What wise decisions help make it succeed – and so on?

Maybe the parable is Jesus’ pure irony. The idea that the master would commend this servant for such unjust behaviour is so absurd no one would believe it. It's a story about a cheater who expects to be commended for his dishonest actions. Understood this way, perhaps Jesus is attacking the Pharisees who made a big show of giving a little money to the poor. You can't carry the name "Christian," and cheat.

Another interpretation more favourable to the steward is that he was acting within his legal rights reducing the debts as he did. Wealthy landowners would sublet their land to men like this steward. The steward would let out the work to other workers. Sometimes the steward would loan the workers money and charge an exorbitant interest. So, in the parable, the steward is cancelling his high interest on the note given to the workers. Maybe Luke 16 is a parable against excessive profits, the same kind of judgment uttered by Amos in the first Lesson (Amos 8:4-7).

Or then maybe the best interpretation of the parable is about the right and wrong use of money. The steward gains friends by sharing the profits and helping out the poor debtors. He’s an encouragement to make loving use of financial gain so as to ease the plight of the poor, even if the issue of his right to do so remains.

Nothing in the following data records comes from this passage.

(* ===== verification/AList.v ===== *)
(** * AList: sorted association lists

    The reference model of an ordered map: its entries in increasing
    order of key.  The in-order traversal of each tree is such a list,
    and every operation of a tree is specified by the operation of this
    file it performs on the traversal.  The last section relates the
    lists to finite maps, the abstract specification of the contract. *)

From stdpp Require Import gmap sorting.
From S2P Require Import Prelude.

Abbreviation entry := (Z * Z)%type.

(** The keys of a list of entries, in order. *)
Definition keys (l : list entry) : list Z := l.*1.
#[global] Arguments keys : simpl never.

(** Strictly increasing keys. *)
Definition sorted (l : list entry) : Prop := StronglySorted Z.lt (keys l).

(** Every key of the list is below (above) [k]. *)
Definition all_lt (k : Z) (l : list entry) : Prop := Forall (λ e, e.1 < k) l.
Definition all_gt (k : Z) (l : list entry) : Prop := Forall (λ e, k < e.1) l.

Fixpoint al_lookup (k : Z) (l : list entry) : option Z :=
  match l with
  | [] => None
  | (k', v') :: l' => if k =? k' then Some v' else al_lookup k l'
  end.

Fixpoint al_insert (k v : Z) (l : list entry) : list entry :=
  match l with
  | [] => [(k, v)]
  | (k', v') :: l' =>
      if k <? k' then (k, v) :: l
      else if k =? k' then (k, v) :: l'
      else (k', v') :: al_insert k v l'
  end.

Fixpoint al_delete (k : Z) (l : list entry) : list entry :=
  match l with
  | [] => []
  | (k', v') :: l' => if k =? k' then l' else (k', v') :: al_delete k l'
  end.

(** The finite map a list of entries denotes. *)
Definition to_map (l : list entry) : gmap Z Z := list_to_map l.
#[global] Arguments to_map : simpl never.

#[export] Instance sorted_dec l : Decision (sorted l).
Proof. unfold sorted. apply _. Defined.

(** ** Bounds *)

Lemma keys_cons k v l : keys ((k, v) :: l) = k :: keys l.
Proof. done. Qed.

Lemma keys_app l1 l2 : keys (l1 ++ l2) = keys l1 ++ keys l2.
Proof. apply fmap_app. Qed.


Lemma all_lt_nil k : all_lt k [].
Proof. constructor. Qed.
Lemma all_gt_nil k : all_gt k [].
Proof. constructor. Qed.

Lemma all_lt_cons k a v l : all_lt k ((a, v) :: l) ↔ a < k ∧ all_lt k l.
Proof. unfold all_lt. by rewrite Forall_cons. Qed.
Lemma all_gt_cons k a v l : all_gt k ((a, v) :: l) ↔ k < a ∧ all_gt k l.
Proof. unfold all_gt. by rewrite Forall_cons. Qed.

Lemma all_lt_app k l1 l2 : all_lt k (l1 ++ l2) ↔ all_lt k l1 ∧ all_lt k l2.
Proof. apply Forall_app. Qed.
Lemma all_gt_app k l1 l2 : all_gt k (l1 ++ l2) ↔ all_gt k l1 ∧ all_gt k l2.
Proof. apply Forall_app. Qed.

Lemma all_lt_weaken k k' l : all_lt k l → k ≤ k' → all_lt k' l.
Proof. intros H ?. eapply Forall_impl; [done|]. simpl. lia. Qed.
Lemma all_gt_weaken k k' l : all_gt k l → k' ≤ k → all_gt k' l.
Proof. intros H ?. eapply Forall_impl; [done|]. simpl. lia. Qed.

Lemma all_lt_not_in k l : all_lt k l → k ∉ keys l.
Proof.
  unfold all_lt, keys. rewrite Forall_forall, list_elem_of_fmap.
  intros H ([a v] & -> & Hin). apply H in Hin. simpl in *. lia.
Qed.
Lemma all_gt_not_in k l : all_gt k l → k ∉ keys l.
Proof.
  unfold all_gt, keys. rewrite Forall_forall, list_elem_of_fmap.
  intros H ([a v] & -> & Hin). apply H in Hin. simpl in *. lia.
Qed.

(** ** Sortedness *)

Lemma sorted_nil : sorted [].
Proof. constructor. Qed.

Lemma sorted_cons k v l : sorted ((k, v) :: l) ↔ all_gt k l ∧ sorted l.
Proof.
  unfold sorted, keys, all_gt. rewrite fmap_cons, StronglySorted_cons.
  by rewrite Forall_fmap.
Qed.

Lemma sorted_app l1 l2 :
  sorted (l1 ++ l2) ↔
    sorted l1 ∧ sorted l2 ∧ ∀ e1 e2, e1 ∈ l1 → e2 ∈ l2 → e1.1 < e2.1.
Proof.
  unfold sorted, keys. rewrite fmap_app, StronglySorted_app. split.
  - intros (Hlt & ? & ?). split_and!; [done..|]. intros e1 e2 ??.
    apply Hlt; by apply list_elem_of_fmap_2.
  - intros (? & ? & Hlt). split_and!; [|done..].
    intros k1 k2 (e1 & -> & ?)%list_elem_of_fmap (e2 & -> & ?)%list_elem_of_fmap.
    by apply Hlt.
Qed.

Lemma sorted_mid l1 k v l2 :
  sorted (l1 ++ (k, v) :: l2) ↔
    sorted l1 ∧ sorted l2 ∧ all_lt k l1 ∧ all_gt k l2.
Proof.
  rewrite sorted_app, sorted_cons. unfold all_lt, all_gt.
  rewrite !Forall_forall. setoid_rewrite elem_of_cons. split.
  - intros (Hs1 & [Hgt Hs2] & Hlt).
    split_and!; [done..| |done]. intros e ?. apply (Hlt e (k, v)); auto.
  - intros (Hs1 & Hs2 & Hlt & Hgt). split_and!; [done..|].
    intros e1 e2 He1 [->|He2]; [by apply Hlt|].
    apply Hlt in He1. apply Hgt in He2. lia.
Qed.

Lemma sorted_app_l l1 l2 : sorted (l1 ++ l2) → sorted l1.
Proof. by intros (? & ? & ?)%sorted_app. Qed.
Lemma sorted_app_r l1 l2 : sorted (l1 ++ l2) → sorted l2.
Proof. by intros (? & ? & ?)%sorted_app. Qed.

(** The position of a key in a sorted list is unique. *)
Lemma sorted_split_inj l1 l2 l1' l2' k v v' :
  sorted (l1 ++ (k, v) :: l2) →
  l1 ++ (k, v) :: l2 = l1' ++ (k, v') :: l2' →
  l1 = l1' ∧ v = v' ∧ l2 = l2'.
Proof.
  intros Hs. revert l1' Hs.
  induction l1 as [|[a va] l1 IH]; intros [|[b vb] l1'] Hs; simpl.
  - by intros [= -> ->].
  - intros [= <- <- ->]. apply sorted_cons in Hs as [Hs _].
    apply all_gt_app in Hs as [_ Hs]. apply all_gt_cons in Hs. lia.
  - intros [= -> -> E]. simpl in Hs. apply sorted_cons in Hs as [Hs _].
    apply all_gt_app in Hs as [_ Hs]. apply all_gt_cons in Hs. lia.
  - intros [= <- <- E]. simpl in Hs. apply sorted_cons in Hs as [_ Hs].
    destruct (IH _ Hs E) as (-> & -> & ->). done.
Qed.

Lemma sorted_NoDup l : sorted l → NoDup (keys l).
Proof.
  unfold sorted. induction 1 as [|k ks _ IH Hk]; constructor; [|done].
  intros Hin. rewrite Forall_forall in Hk. apply Hk in Hin. lia.
Qed.

(** ** Operations between two halves

    The lemmas the trees use: an operation on a list that is split
    around the place of the key acts at that place. *)

Lemma al_insert_mid k v l1 l2 :
  all_lt k l1 → all_gt k l2 → al_insert k v (l1 ++ l2) = l1 ++ (k, v) :: l2.
Proof.
  intros Hl1 Hl2. induction Hl1 as [|[a va] l1 Ha _ IH]; simpl in *.
  - destruct Hl2 as [|[b vb] l2 Hb _]; simpl in *; [done|]. by case_cmp; try lia.
  - case_cmp; try lia. by rewrite IH.
Qed.

Lemma al_insert_at k v v0 l1 l2 :
  all_lt k l1 → al_insert k v (l1 ++ (k, v0) :: l2) = l1 ++ (k, v) :: l2.
Proof.
  intros Hl1. induction Hl1 as [|[a va] l1 Ha _ IH]; simpl in *.
  - by case_cmp; try lia.
  - case_cmp; try lia. by rewrite IH.
Qed.

Lemma al_delete_absent k l : k ∉ keys l → al_delete k l = l.
Proof.
  induction l as [|[a va] l IH]; simpl; [done|].
  rewrite keys_cons, not_elem_of_cons. intros [??]. case_cmp; [done|]. by rewrite IH.
Qed.

Lemma al_delete_at k v0 l1 l2 :
  all_lt k l1 → al_delete k (l1 ++ (k, v0) :: l2) = l1 ++ l2.
Proof.
  intros Hl1. induction Hl1 as [|[a va] l1 Ha _ IH]; simpl in *.
  - by case_cmp.
  - case_cmp; try lia. by rewrite IH.
Qed.

Lemma al_lookup_absent k l : k ∉ keys l → al_lookup k l = None.
Proof.
  induction l as [|[a va] l IH]; simpl; [done|].
  rewrite keys_cons, not_elem_of_cons. intros [??]. case_cmp; [done|]. by rewrite IH.
Qed.

Lemma al_lookup_at k v0 l1 l2 :
  all_lt k l1 → al_lookup k (l1 ++ (k, v0) :: l2) = Some v0.
Proof.
  intros Hl1. induction Hl1 as [|[a va] l1 Ha _ IH]; simpl in *.
  - by case_cmp.
  - case_cmp; try lia. by rewrite IH.
Qed.

Lemma al_insert_lt k v a va l1 l2 :
  k < a → al_insert k v (l1 ++ (a, va) :: l2) = al_insert k v l1 ++ (a, va) :: l2.
Proof.
  intros Hk. induction l1 as [|[b vb] l1 IH]; simpl.
  - by case_cmp; try lia.
  - case_cmp; try done. by rewrite IH.
Qed.

Lemma al_insert_gt k v a va l1 l2 :
  a < k → all_lt a l1 →
  al_insert k v (l1 ++ (a, va) :: l2) = l1 ++ (a, va) :: al_insert k v l2.
Proof.
  intros Hk Hl1. induction Hl1 as [|[b vb] l1 Hb _ IH]; simpl in *.
  - by case_cmp; try lia.
  - case_cmp; try lia. by rewrite IH.
Qed.

Lemma al_delete_lt k a va l1 l2 :
  k < a → all_gt a l2 →
  al_delete k (l1 ++ (a, va) :: l2) = al_delete k l1 ++ (a, va) :: l2.
Proof.
  intros Hk Hl2. induction l1 as [|[b vb] l1 IH]; simpl.
  - case_cmp; [lia|]. rewrite al_delete_absent; [done|].
    by eapply all_gt_not_in, all_gt_weaken; [|apply Z.lt_le_incl].
  - case_cmp; [done|]. by rewrite IH.
Qed.

Lemma al_delete_gt k a va l1 l2 :
  a < k → all_lt a l1 →
  al_delete k (l1 ++ (a, va) :: l2) = l1 ++ (a, va) :: al_delete k l2.
Proof.
  intros Hk Hl1. induction Hl1 as [|[b vb] l1 Hb _ IH]; simpl in *.
  - by case_cmp; try lia.
  - case_cmp; try lia. by rewrite IH.
Qed.

Lemma al_lookup_lt k a va l1 l2 :
  k < a → all_gt a l2 → al_lookup k (l1 ++ (a, va) :: l2) = al_lookup k l1.
Proof.
  intros Hk Hl2. induction l1 as [|[b vb] l1 IH]; simpl.
  - case_cmp; [lia|]. apply al_lookup_absent.
    by eapply all_gt_not_in, all_gt_weaken; [|apply Z.lt_le_incl].
  - by case_cmp.
Qed.

Lemma al_lookup_gt k a va l1 l2 :
  a < k → all_lt a l1 → al_lookup k (l1 ++ (a, va) :: l2) = al_lookup k l2.
Proof.
  intros Hk Hl1. induction Hl1 as [|[b vb] l1 Hb _ IH]; simpl in *.
  - by case_cmp; try lia.
  - by case_cmp; try lia.
Qed.

(** ** The operations keep the list sorted *)

Lemma al_insert_all_gt a k v l : a < k → all_gt a l → all_gt a (al_insert k v l).
Proof.
  intros Hk. induction l as [|[b vb] l IH]; simpl.
  - intros _. apply all_gt_cons. split; [done|apply all_gt_nil].
  - rewrite all_gt_cons. intros [??].
    case_cmp; rewrite !all_gt_cons; auto.
Qed.

Lemma al_delete_all_gt a k l : all_gt a l → all_gt a (al_delete k l).
Proof.
  induction l as [|[b vb] l IH]; simpl; [done|].
  rewrite all_gt_cons. intros [??]. case_cmp; [done|]. rewrite all_gt_cons. auto.
Qed.

Lemma al_insert_sorted k v l : sorted l → sorted (al_insert k v l).
Proof.
  induction l as [|[a va] l IH]; simpl.
  - intros _. apply sorted_cons. split; [apply all_gt_nil|apply sorted_nil].
  - rewrite sorted_cons. intros [Hgt Hs]. case_cmp.
    + rewrite !sorted_cons, all_gt_cons. split_and!; [done| |done..].
      by eapply all_gt_weaken; [|apply Z.lt_le_incl].
    + subst. by rewrite sorted_cons.
    + rewrite sorted_cons. split; [apply al_insert_all_gt; [lia|done]|auto].
Qed.

Lemma al_delete_sorted k l : sorted l → sorted (al_delete k l).
Proof.
  induction l as [|[a va] l IH]; simpl; [done|].
  rewrite sorted_cons. intros [Hgt Hs]. case_cmp; [done|].
  rewrite sorted_cons. split; [by apply al_delete_all_gt|auto].
Qed.

(** ** Keys and length *)

Lemma al_insert_keys k v l x : x ∈ keys (al_insert k v l) ↔ x = k ∨ x ∈ keys l.
Proof.
  induction l as [|[a va] l IH]; simpl.
  - rewrite keys_cons, elem_of_cons. naive_solver.
  - case_cmp; subst; rewrite !keys_cons, !elem_of_cons, ?IH; naive_solver.
Qed.

Lemma al_delete_keys k l x :
  sorted l → x ∈ keys (al_delete k l) ↔ x ≠ k ∧ x ∈ keys l.
Proof.
  induction l as [|[a va] l IH]; simpl.
  - intros _. rewrite elem_of_nil. naive_solver.
  - rewrite sorted_cons. intros [Hgt Hs]. case_cmp; subst.
    + apply all_gt_not_in in Hgt. rewrite keys_cons, elem_of_cons. naive_solver.
    + rewrite !keys_cons, !elem_of_cons, IH by done. naive_solver.
Qed.

Lemma al_lookup_keys k l : is_Some (al_lookup k l) ↔ k ∈ keys l.
Proof.
  induction l as [|[a va] l IH]; simpl.
  - rewrite elem_of_nil. split; [by intros []|done].
  - rewrite keys_cons, elem_of_cons. case_cmp; [naive_solver|].
    rewrite IH. naive_solver.
Qed.

(** ** The finite map of a list *)

Lemma to_map_nil : to_map [] = ∅.
Proof. done. Qed.

Lemma to_map_cons k v l : to_map ((k, v) :: l) = <[k:=v]> (to_map l).
Proof. done. Qed.

Lemma to_map_lookup k l : to_map l !! k = al_lookup k l.
Proof.
  induction l as [|[a va] l IH]; simpl; [done|]. rewrite to_map_cons.
  case_cmp; subst; [by rewrite lookup_insert_eq|].
  by rewrite lookup_insert_ne.
Qed.

Lemma to_map_insert k v l : to_map (al_insert k v l) = <[k:=v]> (to_map l).
Proof.
  induction l as [|[a va] l IH]; simpl; [done|].
  case_cmp; subst; rewrite !to_map_cons.
  - done.
  - by rewrite insert_insert_eq.
  - rewrite IH. by apply insert_insert_ne.
Qed.

Lemma to_map_delete k l :
  sorted l → to_map (al_delete k l) = delete k (to_map l).
Proof.
  induction l as [|[a va] l IH]; simpl.
  - intros _. by rewrite to_map_nil, delete_empty.
  - rewrite sorted_cons. intros [Hgt Hs]. case_cmp; subst; rewrite !to_map_cons.
    + rewrite delete_insert_eq, delete_id; [done|].
      rewrite to_map_lookup. by apply al_lookup_absent, all_gt_not_in.
    + rewrite IH by done. by rewrite delete_insert_ne.
Qed.

Lemma to_map_dom l : dom (to_map l) = list_to_set (keys l).
Proof. apply dom_list_to_map_L. Qed.

Lemma to_map_size l : sorted l → size (to_map l) = length l.
Proof. intros. by apply map_size_list_to_map, sorted_NoDup. Qed.

Lemma al_lookup_None k l : al_lookup k l = None ↔ k ∉ keys l.
Proof. rewrite <- al_lookup_keys, eq_None_not_Some. done. Qed.

Lemma al_insert_length k v l :
  sorted l →
  length (al_insert k v l) =
    if bool_decide (k ∈ keys l) then length l else S (length l).
Proof.
  intros Hs. rewrite <- !to_map_size, to_map_insert by auto using al_insert_sorted.
  rewrite map_size_insert, to_map_lookup.
  case_bool_decide as Hk.
  - apply al_lookup_keys in Hk as [? ->]. done.
  - apply al_lookup_None in Hk as ->. done.
Qed.

Lemma al_delete_length k l :
  sorted l →
  length (al_delete k l) =
    if bool_decide (k ∈ keys l) then pred (length l) else length l.
Proof.
  intros Hs. rewrite <- !to_map_size, to_map_delete by auto using al_delete_sorted.
  rewrite map_size_delete, to_map_lookup.
  case_bool_decide as Hk.
  - apply al_lookup_keys in Hk as [? ->]. done.
  - apply al_lookup_None in Hk as ->. done.
Qed.

(** Two sorted lists that denote the same map are the same list: the
    in-order traversal of a tree is determined by its contents. *)
Lemma al_lookup_all_gt k l : all_gt k l → al_lookup k l = None.
Proof. intros. by apply al_lookup_absent, all_gt_not_in. Qed.

Lemma sorted_lookup_ext l1 l2 :
  sorted l1 → sorted l2 → (∀ k, al_lookup k l1 = al_lookup k l2) → l1 = l2.
Proof.
  revert l2. induction l1 as [|[k1 v1] l1 IH]; intros [|[k2 v2] l2].
  - done.
  - intros _ _ E. specialize (E k2). simpl in E. by rewrite Z.eqb_refl in E.
  - intros _ _ E. specialize (E k1). simpl in E. by rewrite Z.eqb_refl in E.
  - rewrite !sorted_cons. intros [G1 S1] [G2 S2] E.
    assert (k1 = k2) as ->.
    { pose proof (E k1) as E1. pose proof (E k2) as E2. simpl in E1, E2.
      rewrite Z.eqb_refl in E1, E2. destruct (Z.lt_total k1 k2) as [?|[?|?]]; [|done|].
      - rewrite al_lookup_all_gt in E1 by (eapply all_gt_weaken; [done|lia]).
        by case_cmp.
      - rewrite al_lookup_all_gt in E2 by (eapply all_gt_weaken; [done|lia]).
        by case_cmp. }
    pose proof (E k2) as E2. simpl in E2. rewrite Z.eqb_refl in E2.
    injection E2 as ->. f_equal. apply IH; [done..|]. intros k.
    specialize (E k). simpl in E. case_cmp; [subst|done].
    by rewrite !al_lookup_all_gt.
Qed.

Lemma to_map_inj l1 l2 : sorted l1 → sorted l2 → to_map l1 = to_map l2 → l1 = l2.
Proof.
  intros ?? E. apply sorted_lookup_ext; [done..|]. intros k.
  by rewrite <- !to_map_lookup, E.
Qed.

Commentators on this passage suggest we shouldn't get caught up in the legality or morality of the servant's actions, but see the point of the parable as tied up in the term "shrewd" which occurs twice in verse 8 of Luke 16 his master commended the dishonest manager because he had acted shrewdly; for the children of this age are more shrewd in dealing with their own generation than are the children of light.

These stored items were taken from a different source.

(* ===== verification/OrderedMap.v ===== *)
(** * OrderedMap: the contract of the three structures

    Each tree is an ordered map over [int] keys with [put], [contains]
    and [del]; the driver uses nothing else of it.  The contract is a
    class of operations, [OrderedMap], and a class of laws,
    [OrderedMapLaws], that says what the operations do to the in-order
    traversal of the structure.  [contains] returns the structure as
    well as the answer: a splay tree is reshaped by a search.

    Clients are verified against the laws alone.  The section
    [Refinement] derives from them that a structure implements a finite
    map: [contents] is the abstraction function, and each operation
    commutes with the operation of the map it stands for. *)

From stdpp Require Import gmap relations.
From S2P Require Import Prelude AList.

Class OrderedMap (T : Type) : Type := {
  om_empty : T;                          (* the default constructor *)
  om_put : Z → Z → T → T;
  om_contains : Z → T → bool * T;
  om_del : Z → T → T;
  om_entries : T → list entry;           (* in-order traversal *)
  om_count : T → nat;                    (* the stored count *)
  om_inv : T → Prop                      (* the invariant of the structure *)
}.

Class OrderedMapLaws (T : Type) `{OrderedMap T} : Prop := {
  om_empty_inv : om_inv om_empty;
  om_empty_entries : om_entries om_empty = [];
  om_inv_sorted t : om_inv t → sorted (om_entries t);
  om_inv_count t : om_inv t → om_count t = length (om_entries t);
  om_put_inv k v t : om_inv t → om_inv (om_put k v t);
  om_put_entries k v t :
    om_inv t → om_entries (om_put k v t) = al_insert k v (om_entries t);
  om_contains_inv k t : om_inv t → om_inv (om_contains k t).2;
  om_contains_entries k t :
    om_inv t → om_entries (om_contains k t).2 = om_entries t;
  om_contains_result k t :
    om_inv t → (om_contains k t).1 = bool_decide (k ∈ keys (om_entries t));
  om_del_inv k t : om_inv t → om_inv (om_del k t);
  om_del_entries k t :
    om_inv t → om_entries (om_del k t) = al_delete k (om_entries t)
}.

(** The finite map a structure stands for. *)
Definition contents `{OrderedMap T} (t : T) : gmap Z Z := to_map (om_entries t).

Notation "⟦ t ⟧" := (contents t) (format "⟦ t ⟧") : bench_scope.

(** One call of the public interface. *)
Inductive step `{OrderedMap T} : T → T → Prop :=
  | step_put k v t : step t (om_put k v t)
  | step_contains k t : step t (om_contains k t).2
  | step_del k t : step t (om_del k t).

(** The structures a client can hold: those built from the empty one by
    calls of the interface. *)
Definition reachable `{OrderedMap T} (t : T) : Prop := rtc step om_empty t.

(** Two structures in their invariant that stand for the same map. *)
Definition same_map `{OrderedMap T} (t1 t2 : T) : Prop :=
  om_inv t1 ∧ om_inv t2 ∧ ⟦t1⟧ = ⟦t2⟧.

Infix "≈" := same_map (at level 70) : bench_scope.

#[export] Hint Resolve om_empty_inv om_put_inv om_contains_inv om_del_inv
  om_inv_sorted : bench.

Section Refinement.
Context `{OrderedMapLaws T}.
Implicit Types (t : T) (k v : Z).

Lemma contents_empty : ⟦om_empty : T⟧ = ∅.
Proof. unfold contents. by rewrite om_empty_entries. Qed.

Lemma contents_put k v t :
  om_inv t → ⟦om_put k v t⟧ = <[k:=v]> ⟦t⟧.
Proof. intros. unfold contents. by rewrite om_put_entries, to_map_insert. Qed.

Lemma contents_del k t :
  om_inv t → ⟦om_del k t⟧ = delete k ⟦t⟧.
Proof.
  intros. unfold contents. rewrite om_del_entries, to_map_delete; auto with bench.
Qed.

Lemma contents_contains k t :
  om_inv t → ⟦(om_contains k t).2⟧ = ⟦t⟧.
Proof. intros. unfold contents. by rewrite om_contains_entries. Qed.

Lemma contains_contents k t :
  om_inv t → (om_contains k t).1 = bool_decide (is_Some (⟦t⟧ !! k)).
Proof.
  intros. rewrite om_contains_result by done. unfold contents.
  rewrite to_map_lookup. apply bool_decide_ext. by rewrite al_lookup_keys.
Qed.

Lemma count_contents t : om_inv t → om_count t = size ⟦t⟧.
Proof.
  intros. unfold contents. rewrite to_map_size, om_inv_count; auto with bench.
Qed.

Lemma keys_contents k t : k ∈ keys (om_entries t) ↔ is_Some (⟦t⟧ !! k).
Proof. unfold contents. by rewrite to_map_lookup, al_lookup_keys. Qed.

End Refinement.

(** Two structures that stand for the same map have the same in-order
    traversal, whatever their shapes and whatever their types. *)
Lemma entries_eq `{OrderedMapLaws T1} `{OrderedMapLaws T2} (t1 : T1) (t2 : T2) :
  om_inv t1 → om_inv t2 → ⟦t1⟧ = ⟦t2⟧ →
  om_entries t1 = om_entries t2.
Proof. intros. apply to_map_inj; auto with bench. Qed.

Lemma count_eq `{OrderedMapLaws T1} `{OrderedMapLaws T2} (t1 : T1) (t2 : T2) :
  om_inv t1 → om_inv t2 → ⟦t1⟧ = ⟦t2⟧ → om_count t1 = om_count t2.
Proof. intros ?? E. by rewrite !count_contents, E. Qed.

(** ** Reachable structures, and structures equal as maps *)

Section Reach.
Context `{OrderedMapLaws T}.
Implicit Types (t : T) (k v : Z).

Lemma step_inv t t' : step t t' → om_inv t → om_inv t'.
Proof. destruct 1; auto with bench. Qed.

Lemma reachable_inv t : reachable t → om_inv t.
Proof.
  unfold reachable. revert t. apply rtc_ind_r; [apply om_empty_inv|].
  eauto using step_inv.
Qed.

Lemma reachable_sorted t : reachable t → sorted (om_entries t).
Proof. intros. by apply om_inv_sorted, reachable_inv. Qed.

Lemma reachable_count t : reachable t → om_count t = size ⟦t⟧.
Proof. intros. by apply count_contents, reachable_inv. Qed.

Lemma reachable_step t t' : reachable t → step t t' → reachable t'.
Proof. intros. by eapply rtc_r. Qed.

Lemma same_map_refl t : om_inv t → t ≈ t.
Proof. intros ?. by repeat split. Qed.

#[export] Instance same_map_per : RelationClasses.PER (same_map (T:=T)).
Proof.
  split.
  - by intros t1 t2 (? & ? & ?).
  - intros t1 t2 t3 (? & ? & ?) (? & ? & ?). repeat split; [done..|congruence].
Qed.

#[export] Instance om_put_proper k v : Proper (same_map ==> same_map) (om_put (T:=T) k v).
Proof.
  intros t1 t2 (? & ? & E). repeat split; auto with bench.
  by rewrite !contents_put, E.
Qed.

#[export] Instance om_del_proper k : Proper (same_map ==> same_map) (om_del (T:=T) k).
Proof.
  intros t1 t2 (? & ? & E). repeat split; auto with bench.
  by rewrite !contents_del, E.
Qed.

#[export] Instance om_entries_proper : Proper (same_map ==> eq) (om_entries (T:=T)).
Proof. intros t1 t2 (? & ? & E). by apply entries_eq. Qed.

#[export] Instance om_count_proper : Proper (same_map ==> eq) (om_count (T:=T)).
Proof. intros t1 t2 (? & ? & E). by apply count_eq. Qed.

Lemma contains_same_map k t : om_inv t → (om_contains k t).2 ≈ t.
Proof. intros. repeat split; auto with bench. by apply contents_contains. Qed.

Lemma contains_result_proper k t1 t2 :
  t1 ≈ t2 → (om_contains k t1).1 = (om_contains k t2).1.
Proof. intros (? & ? & E). by rewrite !contains_contents, E. Qed.

End Reach.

This summer we’ve been reading through the central section of St Luke’s gospel which has a lot of Jesus’ teaching about the use of money. You may remember last month I spoke about the parable of the Rich Fool in Chapter 12 which warns that one’s life does not consist in the abundance of possessions and challenges us to ponder our mortality. God calls the rich man a "fool," because he considered his life to be in the abundance of possessions. His thoughts are centred on getting for himself.

In today’s parable the shrewdness applauded is about thinking or planning ahead financially in a more correct manner through consideration for others which is always repaid.  What the manager did was to guarantee his own future. By reducing the creditors’ large debts he supposes he’ll gain their favour, running with the shrewd assumption that a benefit received invites the giving of a benefit in return.


All of these thoughts from the most challenging of bible passages. Let’s pause to see what the Holy Spirit is saying to us individually through the passage because, even with its apparent commending of dishonesty, it is part of Holy Scripture with something from God for us to hear this morning.